Quest stories meet suffering head on; they accept illness and seek to use it. Illness is the occasion of a journey that becomes a quest...Quest stories have at least three facets: memoir, manifesto, and automythology. (the ability to create a larger than life persona for oneself)"
Part 1: The videos I have been influenced by and how I will use them to shape my work.
The Ted talks I have been quite influenced by are some I have viewed before and others that I just discovered including:
Brene Brown: The Power of Vulnerability
Ann Cuddy: Your Body Language May Shape Who You Are
Sir Ken Robinson: Do Schools Kill Creativity?
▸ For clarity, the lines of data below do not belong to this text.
(* ===== verification/RouteRefinement.v ===== *)
(** * The route store refines an incarnation registry

    The specification is a small state machine over what callers rely on: which
    incarnation of each sandbox id is live, the highest generation an id ever had,
    the generation of its last recorded loss, and which migrations hold a sandbox.
    Every transaction of the store but [upsert_sandbox] is simulated by a sequence of
    its steps; a direct [upsert_sandbox] is the one step that writes an observed
    incarnation back. *)
From S2P Require Import Prelude PyFloat Json PyString Resources Bytes.
From S2P Require Import PlacementAccounting Routes RouteStore RouteRecovery RouteMigrations RouteSafety RouteAuthority.
From stdpp Require Import gmap strings.
From Stdlib Require Import QArith.
Local Close Scope Q_scope.
Local Open Scope Z_scope.

(** ** The specification *)

(** An incarnation of a sandbox id, with the delete recorded for it *)
Record incarnation := mkInc {
  in_generation : Z;
  in_operation : string;
  in_spec_hash : string;
  in_delete : string
}.

Record registry := mkRegistry {
  rg_live : gmap string incarnation;
  rg_mark : gmap string Z;
  rg_lost : gmap string Z;
  rg_leases : gmap string string
}.
Definition rg_init : registry := mkRegistry ∅ ∅ ∅ ∅.

Definition mark_of (g : registry) (id : string) : Z := default 0 (rg_mark g !! id).

(** What may happen to the incarnations *)
Inductive live_step (g g' : registry) : Prop :=
| live_keep : rg_live g' = rg_live g → rg_mark g' = rg_mark g → rg_lost g' ⊆ rg_lost g → live_step g g'
| live_begin id i :
    mark_of g id < in_generation i → (∀ j, rg_live g !! id = Some j → in_delete j = EmptyString) →
    rg_live g' = <[id := i]> (rg_live g) → rg_mark g' = <[id := in_generation i]> (rg_mark g) →
    rg_lost g' = rg_lost g → live_step g g'
| live_delete id i delete_operation :
    rg_live g !! id = Some i → in_delete i = EmptyString →
    rg_live g' = <[id := mkInc (in_generation i) (in_operation i) (in_spec_hash i) delete_operation]> (rg_live g) →
    rg_mark g' = rg_mark g → rg_lost g' = rg_lost g → live_step g g'
| live_end id :
    rg_live g' = delete id (rg_live g) → rg_mark g' = rg_mark g →
    (rg_lost g' = rg_lost g ∨
     ∃ i, rg_live g !! id = Some i ∧ rg_lost g' = <[id := in_generation i]> (rg_lost g)) → live_step g g'.

(** What may happen to the migrations that hold a sandbox: one takes a sandbox no
    other holds, or some let go. *)
Inductive lease_step (g g' : registry) : Prop :=
| lease_take migration sandbox :
    (∀ other, rg_leases g !! other = Some sandbox → other = migration) →
    rg_leases g' = <[migration := sandbox]> (rg_leases g) → lease_step g g'
| lease_shrink : rg_leases g' ⊆ rg_leases g → lease_step g g'.

Record registry_step (g g' : registry) : Prop := { rs_live : live_step g g'; rs_lease : lease_step g g' }.

(** An observed incarnation is written back: over the row of that incarnation, with
    the delete the observation carries, or where no incarnation is live. *)
Record observe_step (id : string) (i : incarnation) (g g' : registry) : Prop := {
  os_same : ∀ j, rg_live g !! id = Some j →
    in_generation i = in_generation j ∧ in_operation i = in_operation j ∧ in_spec_hash i = in_spec_hash j;
  os_live : rg_live g' = <[id := i]> (rg_live g);
  os_mark : rg_mark g' = <[id := Z.max (in_generation i) (mark_of g id)]> (rg_mark g);
  os_lost : rg_lost g' = rg_lost g;
  os_leases : rg_leases g' = rg_leases g
}.
Definition any_step (g g' : registry) : Prop := registry_step g g' ∨ ∃ id i, observe_step id i g g'.

(** ** The abstraction *)

Definition incarnation_of (r : SandboxRoute) : incarnation :=
  mkInc (sr_generation r) (sr_create_operation_id r) (sr_spec_hash r) (sr_delete_operation_id r).
Definition lease_of (m : SandboxMigration) : option string :=
  if active m then Some (mg_sandbox_id m) else None.
Definition abstraction (d : db) : registry :=
  mkRegistry (incarnation_of <$> sandboxes d) (sandbox_generation_hwm d)
    (sl_generation <$> sandbox_losses d) (omap lease_of (sandbox_migrations d)).

Lemma mark_of_abstraction d id : mark_of (abstraction d) id = high_water d id.
Proof. done. Qed.

Lemma not_deleting_empty r : ¬ deleting r → sr_delete_operation_id r = EmptyString.
Proof. unfold deleting, nonempty. case_bool_decide; [done|]. by intros []. Qed.

Lemma rows_step_live d d' : rows_step d d' → live_step (abstraction d) (abstraction d').
Proof.
  intros [E Eh El|r r' H0 _ (_ & Hg & Hc & Hh & Hd) E Eh El|r' _ Hlt Hnd E Eh El|id E Eh El].
  - apply live_keep; simpl; [congruence|done|by apply map_fmap_mono].
  - destruct (decide (deleting r)) as [Hdel|Hdel].
    + apply live_keep; simpl; [|done|by rewrite El]. rewrite E, fmap_insert. apply insert_id.
      rewrite lookup_fmap, H0. simpl. unfold incarnation_of. by rewrite Hg, Hc, Hh, (Hd Hdel).
    + eapply (live_delete _ _ (sr_sandbox_id r) (incarnation_of r) (sr_delete_operation_id r')); simpl.
      * by rewrite lookup_fmap, H0.
      * by apply not_deleting_empty.
      * rewrite E, fmap_insert. f_equal. unfold incarnation_of. congruence.
      * done.
      * by rewrite El.
  - apply (live_begin _ _ (sr_sandbox_id r') (incarnation_of r')); simpl; [done| | |done|by rewrite El].
    + intros j. rewrite lookup_fmap, fmap_Some. intros (r & Hr & ->). simpl.
      by apply not_deleting_empty, Hnd.
    + by rewrite E, fmap_insert.
  - apply (live_end _ _ id); simpl; [by rewrite E, fmap_delete|done|].
    destruct El as [->|(r & l & Hr & Hl & ->)]; [by left|right].
    exists (incarnation_of r). by rewrite lookup_fmap, Hr, fmap_insert, Hl.
Qed.

Lemma migs_step_lease d d' :
  migs_step d d' → lease_step (abstraction d) (abstraction d').
Proof.
  intros [E|m Hfree E|f Hf E].
  - apply lease_shrink. simpl. by rewrite E.
  - destruct (active m) eqn:Ea.
    + apply (lease_take _ _ (mg_migration_id m) (mg_sandbox_id m)); simpl.
      * intros k. rewrite lookup_omap_Some. intros (x & Hx & Hk). revert Hx. unfold lease_of.
        destruct (active x) eqn:Ex; [|done]. intros [= Hs].
        destruct (decide (k = mg_migration_id m)) as [|Hne]; [done|].
        by destruct (other_active_false m d k x (Hfree eq_refl) Hk Hne Ex).
      * rewrite E. apply omap_insert_Some. unfold lease_of. by rewrite Ea.
    + apply lease_shrink. simpl. rewrite E, omap_insert_None by (unfold lease_of; by rewrite Ea).
      apply delete_subseteq.
  - apply lease_shrink. simpl. rewrite E. apply map_subseteq_spec. intros k s.
    rewrite !lookup_omap_Some. intros (x & Hx & Hk). rewrite lookup_fmap, fmap_Some in Hk.
    destruct Hk as (y & Hy & ->). exists y. split; [|done]. revert Hx. unfold lease_of.
    destruct (Hf y) as (_ & -> & Hact). destruct (active (f y)); [|done]. by rewrite Hact.
Qed.

Lemma prim_registry d d' : prim d d' → registry_step (abstraction d) (abstraction d').
Proof. intros [Hr Hm]. split; [by apply rows_step_live|by apply migs_step_lease]. Qed.

Lemma prims_registry d d' : rtc prim d d' → rtc registry_step (abstraction d) (abstraction d').
Proof. induction 1; [done|]. eapply rtc_l; [by apply prim_registry|done]. Qed.

Lemma written_back_observe d d' route stored :
  written_back d d' route stored →
  observe_step (sr_sandbox_id route) (incarnation_of stored) (abstraction d) (abstraction d').
Proof.
  intros [Hv (_ & Hg & _) _ Hr E Hm L M]. apply valid_facts in Hv as (H1 & _). split; simpl.
  - intros j. rewrite lookup_fmap, fmap_Some. intros (r & Hlr & ->). destruct (Hr _ Hlr) as (_ & ? & ? & ?). done.
  - by rewrite E, fmap_insert.
  - rewrite Hm, Hg. unfold hwm_upsert, mark_of. simpl. rewrite Hg in H1. f_equal.
    destruct (sandbox_generation_hwm d !! sr_sandbox_id route) as [h|]; simpl; [|lia].
    destruct (Z.ltb_spec (sr_generation route) h); lia.
  - by rewrite L.
  - by rewrite M.
Qed.

Section refinement.
Context (parse : dict string json → res descriptor).
Context (publication : dict string json → res (dict string json)).
Context (py_str : json → string) (julianday : string → option Q).

Lemma upsert_observe d route adoption now stored d' :
  store_inv d → upsert_sandbox d route adoption now = Ok (stored, d') →
  d' = d ∨ observe_step (sr_sandbox_id route) (incarnation_of stored) (abstraction d) (abstraction d').
Proof.
  intros Hi H. destruct (upsert_cases _ _ _ _ _ _ Hi H) as [(-> & _)|Hw]; [by left|right].
  by apply written_back_observe.
Qed.

Lemma store_step_any d d' :
  store_inv d → store_step parse publication py_str julianday d d' → rtc any_step (abstraction d) (abstraction d').
Proof.
  intros Hi [Hf|route adoption now stored H].
  - eapply (rtc_subrel registry_step); [|by eapply prims_registry, fenced_step_prims]. intros g g' ?. by left.
  - destruct (upsert_observe _ _ _ _ _ _ Hi H) as [->|Ho]; [done|]. apply rtc_once. right. by eexists _, _.
Qed.

(** C1. The route store refines the incarnation registry: the empty store is its
    initial state, every reachable store is reached by the registry's steps, and every
    transaction on it, whatever its arguments, is a sequence of registry steps on the
    abstraction.  In them a new incarnation always gets a generation above the mark of
    its id and never replaces one whose delete is recorded; a live incarnation keeps
    its generation, operation and spec hash and can only gain a delete, never lose or
    change it; a loss carries the generation of the incarnation it ends; and a
    migration takes a sandbox only if no other holds it.  The exception is a direct
    [upsert_sandbox]: it does nothing, or writes the incarnation it observed back over
    the live one of the same generation, operation and spec hash, or where none is
    live, never lowering the mark. *)
Theorem route_store_refines d :
  reachable parse publication py_str julianday d →
  abstraction empty_db = rg_init ∧ rtc any_step rg_init (abstraction d) ∧
  (∀ d', fenced_step parse publication py_str julianday d d' → rtc registry_step (abstraction d) (abstraction d')) ∧
  (∀ route adoption now stored d', upsert_sandbox d route adoption now = Ok (stored, d') →
     d' = d ∨ observe_step (sr_sandbox_id route) (incarnation_of stored) (abstraction d) (abstraction d')).
Proof.
  intros Hd. pose proof (reachable_inv_store _ _ _ _ _ Hd) as Hi.
  assert (abstraction empty_db = rg_init) as E0 by (unfold abstraction; simpl; by rewrite !fmap_empty, omap_empty).
  split_and!; [done| | |].
  - rewrite <-E0. unfold reachable in Hd. pose proof empty_inv as H0. revert H0. clear Hi E0.
    induction Hd as [|d1 d2 d3 H1 _ IH]; [done|]. intros Hi. etrans; [by eapply store_step_any|].
    apply IH. by eapply store_step_inv.
  - intros d' Hs. by eapply prims_registry, fenced_step_prims.
  - intros route adoption now stored d' H. by eapply upsert_observe.
Qed.
End refinement.

Lemma route_store_refines_witness :
  rg_live (abstraction db_parked) !! "s" = Some (mkInc 1 "create-1" demo_hash EmptyString) ∧
  rtc any_step rg_init (abstraction db_parked) ∧
  ∀ d', demo_fenced_step db_parked d' → rtc registry_step (abstraction db_parked) (abstraction d').
Proof.
  split; [by vm_compute|].
  destruct (route_store_refines _ _ _ _ db_parked demo_parked) as (_ & H1 & H2 & _). exact (conj H1 H2).
Defined.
Susan Cain: The Power of Introverts
Bill T. Jones: The dancer, the singer, the cellist ... and a moment of creative magic
A new video I hadn’t seen which is very creative and makes me feel I can be more creative with this talk is the one by Camile Brown: A Visual History of Social Dance
What I like about each of these talks is that they use the personal narrative to engage the listener. Each surprises me in some unique way and takes me by surprise in some way or another. The first time I heard Ann Cuddy I was impressed by her straightforward analytical style of conveying information. What took my breath away was her personal narrative and how vulnerable she became as she entrusted her audience with very personal parts of her life. From the visual standpoint, she uses photos when they are useful, but they don’t become a distraction. That is critical, in my opinion, to being an effective talk.
Brene Brown, on the other hand, used visuals that were in two forms:
Quotes which affirm the human spirit
Technical data point slides (Brown is a researcher)
My inclination is to use quotes to illustrate my points rather than slides with data, since my style is more toward storyteller and less like a researcher, though I hope to reverse that somewhat in my next semester as a Master’s candidate at Wayne State.
Sir Ken Robinson is a researcher who embodies both realms: creativity and empirical evidence. His personal stories are deeply felt and succinct. His talk comes the closest to what I am hoping to track; creativity and innovation with students leading the way.
Cain finds ways of mining deep into her psyche as she reflects on her personal experiences in the education system:
But now here's where the bias comes in. Our most important institutions, our schools and our workplaces, they are designed mostly for extroverts and for extroverts' need for lots of stimulation. And also we have this belief system right now that I call the new groupthink, which holds that all creativity and all productivity comes from a very oddly gregarious place.
Susan Cain says what I feel in my heart and what I love about her talk is that she doesn’t use slides. She has one prop and that is something I could incorporate to illustrate my point. Camile Brown and Bill T. Jones embedded in their talk are examples of their creativity and teaching style, which I would love to undertake in the future.
For me, I want to combine a personal narrative (like Cuddy or Cain) facts about the work I have undertaken in my Teaching Artistry; I will intersperse my story with quotes and facts. I am not completely certain what platform to use but I will begin to explore ways of filming and interspersing that narrative with slides and musical transitions. My work will be a personal narrative with a voice for myself as the student (learner) and the innovator. The talk will be geared toward reflection and discovery.